◆ WHAT IS REQUIRED ◆
Reproduce word for word the lines between those holding "key_matches m a" and "pose proof (span_app in_word w", inclusive, and nothing else from the data below.

◆ DATA SUPPLIED ◆

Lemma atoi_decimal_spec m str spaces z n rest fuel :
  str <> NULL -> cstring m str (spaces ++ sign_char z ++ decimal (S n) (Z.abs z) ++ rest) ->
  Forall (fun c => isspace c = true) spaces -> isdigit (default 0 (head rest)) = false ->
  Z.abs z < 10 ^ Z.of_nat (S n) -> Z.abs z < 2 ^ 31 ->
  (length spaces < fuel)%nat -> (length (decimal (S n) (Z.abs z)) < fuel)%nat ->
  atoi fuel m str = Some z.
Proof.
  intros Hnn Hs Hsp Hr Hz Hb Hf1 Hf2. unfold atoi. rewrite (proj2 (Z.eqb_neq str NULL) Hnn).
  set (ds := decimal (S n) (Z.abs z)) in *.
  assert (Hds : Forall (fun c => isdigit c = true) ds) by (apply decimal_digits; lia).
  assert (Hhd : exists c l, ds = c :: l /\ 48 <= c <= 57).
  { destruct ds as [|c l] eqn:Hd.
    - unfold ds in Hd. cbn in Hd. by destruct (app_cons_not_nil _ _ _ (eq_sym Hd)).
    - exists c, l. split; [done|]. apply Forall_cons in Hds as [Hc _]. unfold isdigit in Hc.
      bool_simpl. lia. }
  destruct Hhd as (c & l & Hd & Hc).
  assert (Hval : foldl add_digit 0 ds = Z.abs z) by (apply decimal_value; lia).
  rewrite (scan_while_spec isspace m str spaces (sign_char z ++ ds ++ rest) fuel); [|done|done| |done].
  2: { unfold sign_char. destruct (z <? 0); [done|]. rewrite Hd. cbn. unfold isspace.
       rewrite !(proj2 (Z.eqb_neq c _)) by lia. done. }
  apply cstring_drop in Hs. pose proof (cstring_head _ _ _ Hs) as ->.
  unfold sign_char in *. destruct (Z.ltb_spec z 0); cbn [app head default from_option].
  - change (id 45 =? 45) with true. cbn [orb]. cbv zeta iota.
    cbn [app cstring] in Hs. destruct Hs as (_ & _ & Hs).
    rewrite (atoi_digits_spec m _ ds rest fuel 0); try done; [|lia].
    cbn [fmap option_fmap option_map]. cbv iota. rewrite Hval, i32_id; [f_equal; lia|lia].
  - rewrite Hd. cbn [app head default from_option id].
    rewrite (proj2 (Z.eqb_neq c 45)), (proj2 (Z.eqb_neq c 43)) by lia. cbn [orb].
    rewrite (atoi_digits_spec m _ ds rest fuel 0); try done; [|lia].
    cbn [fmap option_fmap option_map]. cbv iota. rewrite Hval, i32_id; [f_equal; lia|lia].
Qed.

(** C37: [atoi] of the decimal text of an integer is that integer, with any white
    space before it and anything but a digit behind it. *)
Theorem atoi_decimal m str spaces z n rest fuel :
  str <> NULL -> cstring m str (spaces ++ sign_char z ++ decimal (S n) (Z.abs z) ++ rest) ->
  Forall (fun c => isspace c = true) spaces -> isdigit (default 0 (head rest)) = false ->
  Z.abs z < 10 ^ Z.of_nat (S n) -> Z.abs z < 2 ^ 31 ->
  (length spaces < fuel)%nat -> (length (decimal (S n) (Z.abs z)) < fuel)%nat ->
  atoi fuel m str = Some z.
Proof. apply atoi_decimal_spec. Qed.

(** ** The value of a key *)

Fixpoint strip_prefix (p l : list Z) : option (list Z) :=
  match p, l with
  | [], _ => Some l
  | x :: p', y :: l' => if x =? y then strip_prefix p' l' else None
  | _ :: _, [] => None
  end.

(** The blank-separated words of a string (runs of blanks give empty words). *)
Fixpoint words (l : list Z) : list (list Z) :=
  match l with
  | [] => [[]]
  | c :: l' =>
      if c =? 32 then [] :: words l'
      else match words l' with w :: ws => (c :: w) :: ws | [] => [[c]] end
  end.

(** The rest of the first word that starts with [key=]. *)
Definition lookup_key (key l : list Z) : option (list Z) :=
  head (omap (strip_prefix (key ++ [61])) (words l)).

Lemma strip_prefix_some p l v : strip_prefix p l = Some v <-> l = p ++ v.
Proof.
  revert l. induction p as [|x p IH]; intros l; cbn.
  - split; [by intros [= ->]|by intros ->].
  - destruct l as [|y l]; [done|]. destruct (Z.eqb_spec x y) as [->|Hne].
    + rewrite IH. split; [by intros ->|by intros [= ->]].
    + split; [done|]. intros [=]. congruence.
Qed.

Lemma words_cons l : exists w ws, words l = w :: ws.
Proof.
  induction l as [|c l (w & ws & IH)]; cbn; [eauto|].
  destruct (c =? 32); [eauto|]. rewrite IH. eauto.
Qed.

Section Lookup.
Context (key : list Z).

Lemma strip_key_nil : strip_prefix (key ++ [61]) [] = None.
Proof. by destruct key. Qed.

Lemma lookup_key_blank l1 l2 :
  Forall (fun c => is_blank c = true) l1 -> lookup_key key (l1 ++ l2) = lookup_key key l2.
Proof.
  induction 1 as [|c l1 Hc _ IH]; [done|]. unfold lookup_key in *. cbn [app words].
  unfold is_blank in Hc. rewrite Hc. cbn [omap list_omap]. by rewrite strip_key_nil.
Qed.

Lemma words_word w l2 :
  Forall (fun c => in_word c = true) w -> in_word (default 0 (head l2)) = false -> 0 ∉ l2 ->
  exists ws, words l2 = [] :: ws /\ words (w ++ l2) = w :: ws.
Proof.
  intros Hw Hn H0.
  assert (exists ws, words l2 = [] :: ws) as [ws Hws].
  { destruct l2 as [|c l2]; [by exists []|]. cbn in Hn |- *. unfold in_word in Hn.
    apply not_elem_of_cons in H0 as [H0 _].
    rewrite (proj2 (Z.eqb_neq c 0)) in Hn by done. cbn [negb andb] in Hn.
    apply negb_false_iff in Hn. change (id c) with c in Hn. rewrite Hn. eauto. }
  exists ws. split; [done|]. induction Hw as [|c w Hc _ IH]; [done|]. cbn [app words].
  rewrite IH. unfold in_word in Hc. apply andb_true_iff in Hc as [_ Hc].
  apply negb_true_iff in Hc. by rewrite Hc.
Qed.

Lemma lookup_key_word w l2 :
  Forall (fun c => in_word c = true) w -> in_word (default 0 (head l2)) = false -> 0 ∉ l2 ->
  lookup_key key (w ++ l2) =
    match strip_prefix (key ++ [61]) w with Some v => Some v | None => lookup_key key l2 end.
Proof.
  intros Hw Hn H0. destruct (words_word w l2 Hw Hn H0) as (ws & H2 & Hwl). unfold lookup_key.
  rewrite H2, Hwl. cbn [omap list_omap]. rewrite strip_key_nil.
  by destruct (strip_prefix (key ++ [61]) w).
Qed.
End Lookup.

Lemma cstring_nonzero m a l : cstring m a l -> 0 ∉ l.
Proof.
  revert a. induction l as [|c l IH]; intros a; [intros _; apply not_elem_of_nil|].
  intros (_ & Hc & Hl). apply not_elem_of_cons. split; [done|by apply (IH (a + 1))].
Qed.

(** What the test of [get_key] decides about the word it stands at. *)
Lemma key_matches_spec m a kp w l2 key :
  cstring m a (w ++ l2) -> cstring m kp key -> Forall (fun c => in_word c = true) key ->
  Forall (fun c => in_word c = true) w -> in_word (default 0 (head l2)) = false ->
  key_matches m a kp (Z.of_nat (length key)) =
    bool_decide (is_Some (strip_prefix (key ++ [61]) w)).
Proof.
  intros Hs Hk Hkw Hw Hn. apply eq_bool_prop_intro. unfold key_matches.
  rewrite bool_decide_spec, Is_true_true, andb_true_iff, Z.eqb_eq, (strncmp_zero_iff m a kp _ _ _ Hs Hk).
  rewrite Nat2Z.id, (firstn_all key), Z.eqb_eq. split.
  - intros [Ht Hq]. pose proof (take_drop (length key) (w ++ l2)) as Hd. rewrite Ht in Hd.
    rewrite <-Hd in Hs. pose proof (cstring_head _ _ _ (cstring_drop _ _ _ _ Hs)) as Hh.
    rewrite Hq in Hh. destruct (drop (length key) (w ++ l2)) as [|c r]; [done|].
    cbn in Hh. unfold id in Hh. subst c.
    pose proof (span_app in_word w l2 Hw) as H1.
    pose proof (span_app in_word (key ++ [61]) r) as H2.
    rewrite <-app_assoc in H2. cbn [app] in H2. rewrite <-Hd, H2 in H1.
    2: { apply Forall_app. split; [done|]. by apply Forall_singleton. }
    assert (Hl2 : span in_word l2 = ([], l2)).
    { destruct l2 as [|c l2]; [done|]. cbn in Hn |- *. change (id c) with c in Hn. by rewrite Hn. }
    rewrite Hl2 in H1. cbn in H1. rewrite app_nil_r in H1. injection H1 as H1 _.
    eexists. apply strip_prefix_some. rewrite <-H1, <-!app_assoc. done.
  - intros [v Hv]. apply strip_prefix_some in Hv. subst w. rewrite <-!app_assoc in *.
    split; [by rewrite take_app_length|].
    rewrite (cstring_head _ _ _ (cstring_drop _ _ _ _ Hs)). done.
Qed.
==
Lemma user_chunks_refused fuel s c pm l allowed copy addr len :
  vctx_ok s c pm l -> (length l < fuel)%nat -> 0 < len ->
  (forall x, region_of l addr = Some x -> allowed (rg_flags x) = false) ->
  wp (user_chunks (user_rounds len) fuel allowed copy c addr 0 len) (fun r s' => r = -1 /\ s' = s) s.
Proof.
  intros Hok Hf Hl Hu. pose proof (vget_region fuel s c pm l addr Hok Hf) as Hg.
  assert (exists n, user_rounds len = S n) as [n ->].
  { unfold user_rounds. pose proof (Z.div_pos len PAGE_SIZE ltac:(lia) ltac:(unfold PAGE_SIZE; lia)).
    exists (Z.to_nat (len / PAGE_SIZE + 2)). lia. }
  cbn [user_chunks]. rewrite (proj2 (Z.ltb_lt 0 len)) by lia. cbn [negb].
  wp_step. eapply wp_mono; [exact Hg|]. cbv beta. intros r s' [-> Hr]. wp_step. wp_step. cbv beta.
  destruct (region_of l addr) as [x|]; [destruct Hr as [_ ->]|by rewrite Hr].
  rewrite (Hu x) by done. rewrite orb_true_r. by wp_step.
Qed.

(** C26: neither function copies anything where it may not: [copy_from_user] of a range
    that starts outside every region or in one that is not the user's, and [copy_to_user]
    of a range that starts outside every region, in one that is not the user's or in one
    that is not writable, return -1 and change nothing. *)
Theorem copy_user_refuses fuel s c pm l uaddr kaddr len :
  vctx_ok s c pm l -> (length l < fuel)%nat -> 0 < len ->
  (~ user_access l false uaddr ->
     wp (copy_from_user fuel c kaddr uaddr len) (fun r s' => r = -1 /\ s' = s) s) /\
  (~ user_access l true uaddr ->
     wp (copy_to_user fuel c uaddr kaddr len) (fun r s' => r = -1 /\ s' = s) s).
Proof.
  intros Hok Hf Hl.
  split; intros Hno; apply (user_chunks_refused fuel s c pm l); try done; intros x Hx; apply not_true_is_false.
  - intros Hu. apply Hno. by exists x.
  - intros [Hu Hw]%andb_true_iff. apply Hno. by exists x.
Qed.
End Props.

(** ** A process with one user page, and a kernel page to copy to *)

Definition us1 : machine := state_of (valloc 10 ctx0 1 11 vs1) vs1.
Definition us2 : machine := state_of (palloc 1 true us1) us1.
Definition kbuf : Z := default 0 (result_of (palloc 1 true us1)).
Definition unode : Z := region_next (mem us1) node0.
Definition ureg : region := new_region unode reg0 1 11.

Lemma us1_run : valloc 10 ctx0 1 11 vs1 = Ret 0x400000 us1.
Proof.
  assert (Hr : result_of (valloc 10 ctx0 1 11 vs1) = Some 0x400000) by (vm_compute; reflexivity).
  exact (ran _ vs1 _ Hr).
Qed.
==
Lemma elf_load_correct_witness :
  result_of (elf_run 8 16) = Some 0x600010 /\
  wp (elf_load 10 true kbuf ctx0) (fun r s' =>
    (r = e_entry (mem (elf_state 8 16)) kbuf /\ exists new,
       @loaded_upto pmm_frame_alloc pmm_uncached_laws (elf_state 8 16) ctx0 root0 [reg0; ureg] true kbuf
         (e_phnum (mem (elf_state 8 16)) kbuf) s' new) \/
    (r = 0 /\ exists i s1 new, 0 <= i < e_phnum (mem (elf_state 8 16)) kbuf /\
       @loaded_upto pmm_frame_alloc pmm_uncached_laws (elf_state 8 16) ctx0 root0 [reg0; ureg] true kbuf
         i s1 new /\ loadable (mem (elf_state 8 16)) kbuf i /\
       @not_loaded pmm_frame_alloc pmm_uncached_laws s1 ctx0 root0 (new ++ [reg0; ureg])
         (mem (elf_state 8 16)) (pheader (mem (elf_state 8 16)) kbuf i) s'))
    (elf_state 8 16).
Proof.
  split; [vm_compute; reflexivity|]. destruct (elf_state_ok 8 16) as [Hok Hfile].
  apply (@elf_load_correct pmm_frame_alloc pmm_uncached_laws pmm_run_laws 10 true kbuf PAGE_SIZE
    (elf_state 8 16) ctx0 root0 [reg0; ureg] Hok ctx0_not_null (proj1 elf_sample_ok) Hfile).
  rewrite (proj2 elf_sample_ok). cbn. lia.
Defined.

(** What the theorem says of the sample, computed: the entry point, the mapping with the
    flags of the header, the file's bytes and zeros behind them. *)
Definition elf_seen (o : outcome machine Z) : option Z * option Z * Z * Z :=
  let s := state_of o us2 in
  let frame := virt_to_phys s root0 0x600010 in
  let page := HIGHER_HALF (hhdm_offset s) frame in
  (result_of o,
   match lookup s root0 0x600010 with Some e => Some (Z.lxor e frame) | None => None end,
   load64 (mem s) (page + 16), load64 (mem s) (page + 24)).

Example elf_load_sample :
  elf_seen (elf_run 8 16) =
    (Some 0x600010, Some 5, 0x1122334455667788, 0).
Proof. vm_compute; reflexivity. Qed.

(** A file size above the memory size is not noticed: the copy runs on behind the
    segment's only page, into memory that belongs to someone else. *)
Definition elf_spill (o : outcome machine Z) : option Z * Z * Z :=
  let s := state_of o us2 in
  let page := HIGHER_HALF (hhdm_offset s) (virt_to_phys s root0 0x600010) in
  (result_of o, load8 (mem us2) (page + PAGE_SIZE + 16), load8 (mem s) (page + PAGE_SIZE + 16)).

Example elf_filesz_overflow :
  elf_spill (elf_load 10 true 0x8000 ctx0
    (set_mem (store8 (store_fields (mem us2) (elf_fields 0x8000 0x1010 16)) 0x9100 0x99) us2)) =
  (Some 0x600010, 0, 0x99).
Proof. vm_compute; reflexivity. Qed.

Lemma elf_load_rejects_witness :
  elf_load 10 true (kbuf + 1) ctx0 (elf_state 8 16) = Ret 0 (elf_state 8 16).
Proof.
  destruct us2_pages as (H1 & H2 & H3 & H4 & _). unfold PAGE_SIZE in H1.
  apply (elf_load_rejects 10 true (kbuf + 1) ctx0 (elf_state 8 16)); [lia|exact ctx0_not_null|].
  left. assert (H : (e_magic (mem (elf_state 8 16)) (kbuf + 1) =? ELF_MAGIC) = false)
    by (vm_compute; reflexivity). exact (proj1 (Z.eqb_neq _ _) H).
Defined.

◆ WRITTEN ANSWER ◆
  key_matches m a kp (Z.of_nat (length key)) =
    bool_decide (is_Some (strip_prefix (key ++ [61]) w)).
Proof.
  intros Hs Hk Hkw Hw Hn. apply eq_bool_prop_intro. unfold key_matches.
  rewrite bool_decide_spec, Is_true_true, andb_true_iff, Z.eqb_eq, (strncmp_zero_iff m a kp _ _ _ Hs Hk).
  rewrite Nat2Z.id, (firstn_all key), Z.eqb_eq. split.
  - intros [Ht Hq]. pose proof (take_drop (length key) (w ++ l2)) as Hd. rewrite Ht in Hd.
    rewrite <-Hd in Hs. pose proof (cstring_head _ _ _ (cstring_drop _ _ _ _ Hs)) as Hh.
    rewrite Hq in Hh. destruct (drop (length key) (w ++ l2)) as [|c r]; [done|].
    cbn in Hh. unfold id in Hh. subst c.
    pose proof (span_app in_word w l2 Hw) as H1.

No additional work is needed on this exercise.